§ TASK PROMPT
Keep only the lines from the start of the data through the line containing "Definition cr : string", and output them exactly.
━━━ DATASET EXCERPTS
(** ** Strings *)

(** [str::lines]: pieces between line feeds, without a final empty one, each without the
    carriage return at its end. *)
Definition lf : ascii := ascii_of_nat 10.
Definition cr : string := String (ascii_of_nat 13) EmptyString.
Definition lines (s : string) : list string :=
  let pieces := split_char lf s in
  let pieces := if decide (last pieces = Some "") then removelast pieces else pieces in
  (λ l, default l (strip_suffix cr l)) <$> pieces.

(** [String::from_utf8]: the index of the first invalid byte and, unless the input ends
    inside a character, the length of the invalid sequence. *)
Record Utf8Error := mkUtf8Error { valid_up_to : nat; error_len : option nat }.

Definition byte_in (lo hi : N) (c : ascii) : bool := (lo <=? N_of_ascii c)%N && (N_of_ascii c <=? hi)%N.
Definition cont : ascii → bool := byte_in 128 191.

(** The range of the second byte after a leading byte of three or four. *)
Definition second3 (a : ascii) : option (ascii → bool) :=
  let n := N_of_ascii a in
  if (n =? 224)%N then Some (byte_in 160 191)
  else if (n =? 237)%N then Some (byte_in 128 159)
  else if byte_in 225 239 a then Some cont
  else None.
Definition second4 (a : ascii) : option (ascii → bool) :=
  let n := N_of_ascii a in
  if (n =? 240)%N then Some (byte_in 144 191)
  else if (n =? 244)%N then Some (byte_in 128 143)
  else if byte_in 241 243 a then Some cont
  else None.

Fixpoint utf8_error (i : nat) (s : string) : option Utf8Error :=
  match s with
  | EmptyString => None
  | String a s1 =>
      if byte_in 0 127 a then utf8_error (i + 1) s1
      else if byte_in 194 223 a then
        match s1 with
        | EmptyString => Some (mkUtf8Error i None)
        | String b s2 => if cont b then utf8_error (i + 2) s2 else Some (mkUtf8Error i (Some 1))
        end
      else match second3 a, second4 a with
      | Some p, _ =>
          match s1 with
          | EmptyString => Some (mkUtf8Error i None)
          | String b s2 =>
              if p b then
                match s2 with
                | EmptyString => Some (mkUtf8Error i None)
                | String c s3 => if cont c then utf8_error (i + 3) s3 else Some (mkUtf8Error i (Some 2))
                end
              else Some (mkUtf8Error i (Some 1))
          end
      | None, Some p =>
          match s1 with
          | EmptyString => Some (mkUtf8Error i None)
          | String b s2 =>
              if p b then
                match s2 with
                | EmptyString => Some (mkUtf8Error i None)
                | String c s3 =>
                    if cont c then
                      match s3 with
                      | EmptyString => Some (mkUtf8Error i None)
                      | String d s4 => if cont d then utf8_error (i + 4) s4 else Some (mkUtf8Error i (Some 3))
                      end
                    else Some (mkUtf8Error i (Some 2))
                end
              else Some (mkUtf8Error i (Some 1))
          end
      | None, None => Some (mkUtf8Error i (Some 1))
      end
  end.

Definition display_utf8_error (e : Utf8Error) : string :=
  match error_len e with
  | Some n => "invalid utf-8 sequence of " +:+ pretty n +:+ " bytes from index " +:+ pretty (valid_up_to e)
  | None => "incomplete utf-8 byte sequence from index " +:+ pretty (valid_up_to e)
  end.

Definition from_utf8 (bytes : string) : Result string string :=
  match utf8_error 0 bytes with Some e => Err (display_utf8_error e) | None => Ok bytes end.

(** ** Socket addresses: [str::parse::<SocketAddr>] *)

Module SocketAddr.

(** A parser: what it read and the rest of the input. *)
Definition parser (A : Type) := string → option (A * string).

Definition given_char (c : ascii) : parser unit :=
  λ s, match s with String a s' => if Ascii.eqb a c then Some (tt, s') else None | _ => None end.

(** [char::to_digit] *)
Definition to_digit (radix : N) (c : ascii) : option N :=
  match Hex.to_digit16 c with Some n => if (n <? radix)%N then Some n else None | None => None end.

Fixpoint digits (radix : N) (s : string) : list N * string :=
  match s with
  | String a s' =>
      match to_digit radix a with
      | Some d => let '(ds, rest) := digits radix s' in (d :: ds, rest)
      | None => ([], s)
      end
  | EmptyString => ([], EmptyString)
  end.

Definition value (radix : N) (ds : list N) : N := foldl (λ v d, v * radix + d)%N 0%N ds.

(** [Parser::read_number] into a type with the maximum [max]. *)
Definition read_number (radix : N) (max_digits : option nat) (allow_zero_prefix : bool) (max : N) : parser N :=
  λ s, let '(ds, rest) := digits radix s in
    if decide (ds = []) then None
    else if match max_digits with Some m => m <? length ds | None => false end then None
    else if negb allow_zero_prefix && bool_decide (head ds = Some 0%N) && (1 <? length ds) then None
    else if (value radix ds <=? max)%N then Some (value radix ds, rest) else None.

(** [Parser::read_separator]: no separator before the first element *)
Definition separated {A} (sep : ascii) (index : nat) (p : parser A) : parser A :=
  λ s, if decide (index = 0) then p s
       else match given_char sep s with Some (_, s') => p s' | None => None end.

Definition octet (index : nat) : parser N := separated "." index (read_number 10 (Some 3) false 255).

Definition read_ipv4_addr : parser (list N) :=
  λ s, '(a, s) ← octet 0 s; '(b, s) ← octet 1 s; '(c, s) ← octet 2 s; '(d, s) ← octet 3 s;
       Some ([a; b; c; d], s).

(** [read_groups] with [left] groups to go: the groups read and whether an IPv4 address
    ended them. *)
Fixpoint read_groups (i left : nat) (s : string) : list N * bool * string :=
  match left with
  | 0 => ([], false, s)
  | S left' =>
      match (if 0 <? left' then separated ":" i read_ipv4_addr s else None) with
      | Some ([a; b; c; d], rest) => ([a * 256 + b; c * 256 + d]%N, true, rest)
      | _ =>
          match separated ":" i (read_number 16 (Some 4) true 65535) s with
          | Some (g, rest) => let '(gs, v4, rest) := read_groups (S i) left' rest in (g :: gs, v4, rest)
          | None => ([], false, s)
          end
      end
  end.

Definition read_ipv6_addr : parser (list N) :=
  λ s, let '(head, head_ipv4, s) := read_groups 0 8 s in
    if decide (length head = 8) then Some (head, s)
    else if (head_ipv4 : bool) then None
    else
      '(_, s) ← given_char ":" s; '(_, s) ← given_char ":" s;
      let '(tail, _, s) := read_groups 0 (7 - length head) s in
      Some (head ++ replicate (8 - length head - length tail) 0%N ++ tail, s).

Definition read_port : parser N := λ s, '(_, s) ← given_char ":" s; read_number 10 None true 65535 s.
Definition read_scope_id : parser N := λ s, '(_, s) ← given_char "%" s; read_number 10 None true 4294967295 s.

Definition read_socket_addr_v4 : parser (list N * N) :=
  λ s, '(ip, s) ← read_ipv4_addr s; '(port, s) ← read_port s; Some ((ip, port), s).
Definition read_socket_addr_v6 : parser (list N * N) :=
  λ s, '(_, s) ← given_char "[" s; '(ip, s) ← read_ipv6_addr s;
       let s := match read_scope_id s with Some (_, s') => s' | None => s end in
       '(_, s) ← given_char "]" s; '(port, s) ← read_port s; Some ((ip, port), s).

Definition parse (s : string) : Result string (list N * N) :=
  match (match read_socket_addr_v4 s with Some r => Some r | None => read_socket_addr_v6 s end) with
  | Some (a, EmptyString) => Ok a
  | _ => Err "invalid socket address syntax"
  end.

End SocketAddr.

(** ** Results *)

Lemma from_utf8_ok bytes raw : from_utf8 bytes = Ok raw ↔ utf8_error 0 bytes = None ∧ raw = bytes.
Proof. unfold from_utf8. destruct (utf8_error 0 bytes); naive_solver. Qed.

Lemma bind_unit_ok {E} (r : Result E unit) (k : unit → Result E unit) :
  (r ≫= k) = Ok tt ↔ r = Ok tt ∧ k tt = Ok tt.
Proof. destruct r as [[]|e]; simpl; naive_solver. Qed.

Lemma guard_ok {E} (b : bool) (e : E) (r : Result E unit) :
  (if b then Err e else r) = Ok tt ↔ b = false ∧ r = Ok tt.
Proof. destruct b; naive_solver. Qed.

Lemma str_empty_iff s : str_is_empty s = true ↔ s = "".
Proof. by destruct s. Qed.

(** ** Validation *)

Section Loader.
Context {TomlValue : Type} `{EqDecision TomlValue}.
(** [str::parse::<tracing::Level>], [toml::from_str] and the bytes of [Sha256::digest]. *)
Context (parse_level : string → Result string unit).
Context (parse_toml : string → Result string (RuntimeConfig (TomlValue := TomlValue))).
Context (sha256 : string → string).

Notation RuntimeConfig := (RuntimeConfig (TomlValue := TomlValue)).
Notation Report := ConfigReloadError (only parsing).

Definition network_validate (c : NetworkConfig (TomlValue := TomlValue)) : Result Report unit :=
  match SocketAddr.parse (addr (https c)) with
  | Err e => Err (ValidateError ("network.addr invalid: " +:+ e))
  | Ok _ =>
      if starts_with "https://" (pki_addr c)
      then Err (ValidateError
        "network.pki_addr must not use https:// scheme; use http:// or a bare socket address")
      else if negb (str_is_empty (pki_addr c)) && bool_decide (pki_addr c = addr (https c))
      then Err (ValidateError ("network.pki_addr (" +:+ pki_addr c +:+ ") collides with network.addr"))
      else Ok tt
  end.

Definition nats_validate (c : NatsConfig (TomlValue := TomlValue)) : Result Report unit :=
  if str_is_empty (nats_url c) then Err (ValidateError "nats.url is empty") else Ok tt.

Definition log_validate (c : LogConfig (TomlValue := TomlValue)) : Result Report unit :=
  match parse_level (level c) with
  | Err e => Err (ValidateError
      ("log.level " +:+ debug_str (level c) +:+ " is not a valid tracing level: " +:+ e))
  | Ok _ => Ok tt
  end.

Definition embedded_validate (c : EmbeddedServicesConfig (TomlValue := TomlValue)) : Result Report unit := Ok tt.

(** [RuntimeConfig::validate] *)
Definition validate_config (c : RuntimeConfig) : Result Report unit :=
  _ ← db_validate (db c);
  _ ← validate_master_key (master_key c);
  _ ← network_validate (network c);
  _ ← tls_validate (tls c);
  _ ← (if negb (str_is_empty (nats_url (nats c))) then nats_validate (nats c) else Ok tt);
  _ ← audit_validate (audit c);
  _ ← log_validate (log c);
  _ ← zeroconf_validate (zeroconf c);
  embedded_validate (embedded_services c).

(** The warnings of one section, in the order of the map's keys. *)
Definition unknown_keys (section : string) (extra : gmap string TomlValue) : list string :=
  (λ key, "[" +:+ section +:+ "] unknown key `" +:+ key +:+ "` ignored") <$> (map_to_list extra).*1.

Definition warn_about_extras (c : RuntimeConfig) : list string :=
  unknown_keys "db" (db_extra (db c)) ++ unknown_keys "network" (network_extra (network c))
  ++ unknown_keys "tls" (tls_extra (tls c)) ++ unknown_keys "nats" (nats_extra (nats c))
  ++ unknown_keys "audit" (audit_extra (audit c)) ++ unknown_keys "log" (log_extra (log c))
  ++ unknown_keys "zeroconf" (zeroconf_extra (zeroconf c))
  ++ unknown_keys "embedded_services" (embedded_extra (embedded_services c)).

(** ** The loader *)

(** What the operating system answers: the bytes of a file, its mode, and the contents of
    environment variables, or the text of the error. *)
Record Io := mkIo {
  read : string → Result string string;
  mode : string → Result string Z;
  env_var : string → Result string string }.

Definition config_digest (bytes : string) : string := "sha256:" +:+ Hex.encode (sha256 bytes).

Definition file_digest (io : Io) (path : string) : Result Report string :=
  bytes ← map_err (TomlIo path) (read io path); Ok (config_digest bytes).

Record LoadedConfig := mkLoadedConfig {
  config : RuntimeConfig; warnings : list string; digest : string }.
━━━━━━
§ ANSWER TO THIS PROBLEM
(** ** Strings *)

(** [str::lines]: pieces between line feeds, without a final empty one, each without the
    carriage return at its end. *)
Definition lf : ascii := ascii_of_nat 10.
Definition cr : string := String (ascii_of_nat 13) EmptyString.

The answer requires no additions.